Well, it's that time again. I'm glad to see that you've all survived the broiling maelstrom that was March. I would love to make small-talk about the weather, but I'm driven by a purpose today.
This week
we’ve been focusing on sorting and efficiency. Sorting is an interesting
problem, because it has a huge number of solutions, despite its apparent
simplicity. The simple algorithms that we learned about in 108 (bubble sort,
select sort, insertion sort) all perform decently well when the list is close
to sorted, but their complexity grows exponentially in the average and worst
cases. This is because these three algorithms perform a number of redundant
operations over and over again. Bubble sort, for instance, works by making
comparisons between adjacent elements and swapping them if they are in the
wrong order. Even in small lists, this means that the algorithm will make
several passes and make the same comparisons several times. The larger the
list, the more redundant comparisons are made and the worse the performance.

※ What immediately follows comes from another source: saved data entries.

(* ===== verification/Device.v ===== *)
(** * The device (device/mod.rs): its peers and their configuration

    A device keeps its peers in three maps: by public key, by allowed network
    and by index.  The peers are shared ([Arc<Mutex<Peer>>]): the maps hold
    locations of a store.  The tunnel interface, the event queue and the
    sockets are the calls of [syscall]. *)

From Stdlib Require Import Strings.String.
From S2P Require Import Prelude Errors Time Crypto Packet Session Tai64N Handshake RateLimiter Tunn.
From S2P Require Import Lfsr Text Serialization AllowedIps Peer.
From coqutil Require Import Byte.

Definition HANDSHAKE_RATE_LIMIT : Z := 100.
Definition MAX_ITR : nat := 100.

(** The order in which a [HashMap] gives its entries is unspecified. *)
Class HashOrder := {
  entries : gmap bytes nat → list (bytes * nat);
  entries_perm m : entries m ≡ₚ map_to_list m;
}.

Definition values `{HashOrder} (m : gmap bytes nat) : list nat := (entries m).*2.

Lemma values_perm `{HashOrder} m : values m ≡ₚ (map_to_list m).*2.
Proof. apply fmap_Permutation, entries_perm. Qed.

Section Devices.
Context `{Crypto, NetTable, HashOrder}.

Record Device := MkDevice {
  key_pair : option (bytes * bytes);
  listen_port : Z;
  fwmark : option Z;
  udp4 : option Z;
  udp6 : option Z;
  peers : gmap bytes nat;
  peers_by_ip : table nat;
  peers_by_idx : gmap Z nat;
  d_next_index : IndexLfsr;
  use_connected_socket : bool;
  d_rate_limiter : option nat;
}.

(** The device with the store of its peers, the clocks and limiters, and the
    operating system. *)
Record dstate := MkD {
  dev : Device;
  heap : gmap nat Peer;
  dworld : world;
  dos : os;
}.

Definition with_dev (d : Device) (s : dstate) : dstate := MkD d s.(heap) s.(dworld) s.(dos).
Definition with_heap (h : gmap nat Peer) (s : dstate) : dstate := MkD s.(dev) h s.(dworld) s.(dos).
Definition with_dworld (w : world) (s : dstate) : dstate := MkD s.(dev) s.(heap) w s.(dos).
Definition with_dos (o : os) (s : dstate) : dstate := MkD s.(dev) s.(heap) s.(dworld) o.

Definition with_key_pair (k : option (bytes * bytes)) (rl : option nat) (d : Device) : Device :=
  MkDevice k d.(listen_port) d.(fwmark) d.(udp4) d.(udp6) d.(peers) d.(peers_by_ip) d.(peers_by_idx)
    d.(d_next_index) d.(use_connected_socket) rl.
Definition with_listen_port (p : Z) (d : Device) : Device :=
  MkDevice d.(key_pair) p d.(fwmark) d.(udp4) d.(udp6) d.(peers) d.(peers_by_ip) d.(peers_by_idx)
    d.(d_next_index) d.(use_connected_socket) d.(d_rate_limiter).
Definition with_fwmark (m : option Z) (d : Device) : Device :=
  MkDevice d.(key_pair) d.(listen_port) m d.(udp4) d.(udp6) d.(peers) d.(peers_by_ip) d.(peers_by_idx)
    d.(d_next_index) d.(use_connected_socket) d.(d_rate_limiter).
Definition with_udp (u4 u6 : option Z) (d : Device) : Device :=
  MkDevice d.(key_pair) d.(listen_port) d.(fwmark) u4 u6 d.(peers) d.(peers_by_ip) d.(peers_by_idx)
    d.(d_next_index) d.(use_connected_socket) d.(d_rate_limiter).
Definition with_peers (ps : gmap bytes nat) (ip : table nat) (idx : gmap Z nat) (d : Device) : Device :=
  MkDevice d.(key_pair) d.(listen_port) d.(fwmark) d.(udp4) d.(udp6) ps ip idx
    d.(d_next_index) d.(use_connected_socket) d.(d_rate_limiter).
Definition with_lfsr (l : IndexLfsr) (d : Device) : Device :=
  MkDevice d.(key_pair) d.(listen_port) d.(fwmark) d.(udp4) d.(udp6) d.(peers) d.(peers_by_ip) d.(peers_by_idx)
    l d.(use_connected_socket) d.(d_rate_limiter).

Abbreviation DM := (M Error dstate).

Definition d_gets {A} (f : Device → A) : DM A := gets (λ s, f s.(dev)).
Definition d_modify (f : Device → Device) : DM () := modify (λ s, with_dev (f s.(dev)) s).
Definition d_sys {A} (m : M Error os A) : DM A := zoom dos with_dos m.

(** Lock a peer and call one of its methods. *)
Definition on_peer {A} (r : nat) (m : M Error (Peer * os) A) : DM A := λ s,
  match s.(heap) !! r with
  | None => Panic
  | Some p =>
    match m (p, s.(dos)) with
    | Ret (x, (p', o')) => Ret (x, with_dos o' (with_heap (<[r := p']> s.(heap)) s))
    | Panic => Panic
    end
  end.

Definition peer_gets {A} (r : nat) (f : Peer → A) : DM A := on_peer r (gets (λ s, f s.1)).

(** Lock a peer and call a method of its tunnel. *)
Definition on_tunnel {A} (r : nat) (m : M WireGuardError (Tunn * world) A) : DM (result WireGuardError A) := λ s,
  match s.(heap) !! r with
  | None => Panic
  | Some p =>
    match m (p.(tunnel), s.(dworld)) with
    | Ret (x, (t', w')) => Ret (Ok x, with_dworld w' (with_heap (<[r := with_tunnel t' p]> s.(heap)) s))
    | Panic => Panic
    end
  end.

(** ** Operations *)

(** The device that [Device::new] starts from. *)
Definition Device_new (lfsr : IndexLfsr) (use_connected_socket : bool) : Device := {|
  key_pair := None;
  listen_port := 0;
  fwmark := None;
  udp4 := None;
  udp6 := None;
  peers := ∅;
  peers_by_ip := AllowedIps_new;
  peers_by_idx := ∅;
  d_next_index := lfsr;
  use_connected_socket := use_connected_socket;
  d_rate_limiter := None;
|}.

Definition next_index : DM Z :=
  zoom (λ s, s.(dev).(d_next_index)) (λ l s, with_dev (with_lfsr l s.(dev)) s) lfsr_next.

Definition remove_peer (pub_key : bytes) : DM () :=
  d ← d_gets id;
  match d.(peers) !! pub_key with
  | None => mret ()
  | Some peer =>
    _ ← d_modify (λ d, with_peers (delete pub_key d.(peers)) d.(peers_by_ip) d.(peers_by_idx) d);
    _ ← on_peer peer shutdown_endpoint;
    i ← peer_gets peer p_index;
    _ ← d_modify (λ d, with_peers d.(peers) d.(peers_by_ip) (delete i d.(peers_by_idx)) d);
    d_modify (λ d, with_peers d.(peers) (remove (λ p, bool_decide (peer = p)) d.(peers_by_ip)) d.(peers_by_idx) d)
  end.

(** [Arc::new(Mutex::new(peer))] *)
Definition new_peer (p : Peer) : DM nat := λ s,
  let r := fresh (dom s.(heap)) in
  Ret (Ok r, with_heap (<[r := p]> s.(heap)) s).

Definition update_peer (pub_key : bytes) (remove _replace_ips : bool) (endpoint : option SocketAddr)
    (allowed_ips : list AllowedIP) (keepalive : option Z) (preshared_key : option bytes) : DM () :=
  if remove then remove_peer pub_key
  else
    ps ← d_gets peers;
    _ ← assert_ (bool_decide (ps !! pub_key = None));
    next_index ← next_index;
    kp ← d_gets key_pair;
    match kp with
    | None => mret ()
    | Some device_key_pair =>
      tunn ← zoom dworld with_dworld (Tunn_new device_key_pair.1 pub_key preshared_key keepalive next_index None);
      peer ← Peer_new tunn next_index endpoint allowed_ips preshared_key;
      peer ← new_peer peer;
      _ ← d_modify (λ d, with_peers (<[pub_key := peer]> d.(peers)) d.(peers_by_ip) d.(peers_by_idx) d);
      _ ← d_modify (λ d, with_peers d.(peers) d.(peers_by_ip) (<[next_index := peer]> d.(peers_by_idx)) d);
      for_each allowed_ips (λ ip,
        _ ← zoom (λ s, s.(dev).(peers_by_ip))
              (λ t s, with_dev (with_peers s.(dev).(peers) t s.(dev).(peers_by_idx) s.(dev)) s)
              (ips_insert ip.(ai_addr) ip.(ai_cidr) peer);
        mret ())
    end.

Definition clear_peers : DM () := d_modify (with_peers ∅ AllowedIps_new ∅).

(** [Arc::new(RateLimiter::new(&public_key, HANDSHAKE_RATE_LIMIT))] *)
Definition device_limiter (public_key : bytes) : DM nat :=
  rl ← zoom (λ s, s.(dworld).(w_env)) (λ e s, with_dworld (with_w_env e s.(dworld)) s)
         (RateLimiter_new public_key HANDSHAKE_RATE_LIMIT);
  l ← gets (λ s, fresh (dom s.(dworld).(w_limiters)));
  _ ← modify (λ s, with_dworld (MkWorld s.(dworld).(w_env) (<[l := rl]> s.(dworld).(w_limiters))) s);
  mret l.

Definition set_key (private_key : bytes) : DM () :=
  let public_key := x25519_public private_key in
  kp ← d_gets key_pair;
  if decide (Some public_key = snd <$> kp) then mret ()
  else
    rate_limiter ← device_limiter public_key;
    ps ← d_gets peers;
    _ ← for_each (values ps) (λ peer,
          _ ← on_tunnel peer (tunn_set_static_private private_key public_key (Some rate_limiter));
          mret ());
    d_modify (with_key_pair (Some (private_key, public_key)) (Some rate_limiter)).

More enlightened algorithms such as quicksort, heap sort and merge sort use
different methods to avoid this exponential growth when sorting large lists. Merge
sort, for example, uses a divide and conquer approach, wherein it starts from
very small (1 element) sorted sublists that are then merged. This is one method
of circumventing redundant comparisons. The result is a good (
O(n log(n))) time complexity for
both average and worst case. Quicksort
has the same complexity for the average case, but something interesting happens
in the worst case. Quicksort operates by choosing pivot values, and putting
smaller values to the left of the pivot and greater values to the right. In
many cases this proves to be faster than other O(n log(n))) algorithms, but in
the case of a list that is reverse-ordered, quicksort performs very poorly. In
the case of a reverse-ordered list, almost every element will be a pivot at
some point, and be compared to every other element, resulting in a poor O(n2)
complexity.
Anyway,
this whole efficiency thing has made me reconsider some of my programming
habits. While my “if it hurts, it works” way of doing things has been effective
enough thus far, I imagine in the future I will have to focus more on how my program works, rather than just
acknowledging that it works. So far I’ve been satisfied with achieving the
right results, but I know that in the real world the efficiency with which my
program operates will determine my degree of success. Or perhaps improvements
in processing power and memory will be so great by the completion of my degree
that efficient code will be obsolete; an artifact of a more austere past.
Perhaps we will even have codes that write themselves… Sloppy inefficient
programs making sloppier, more inefficient programs. It’s truly a utopian
dream.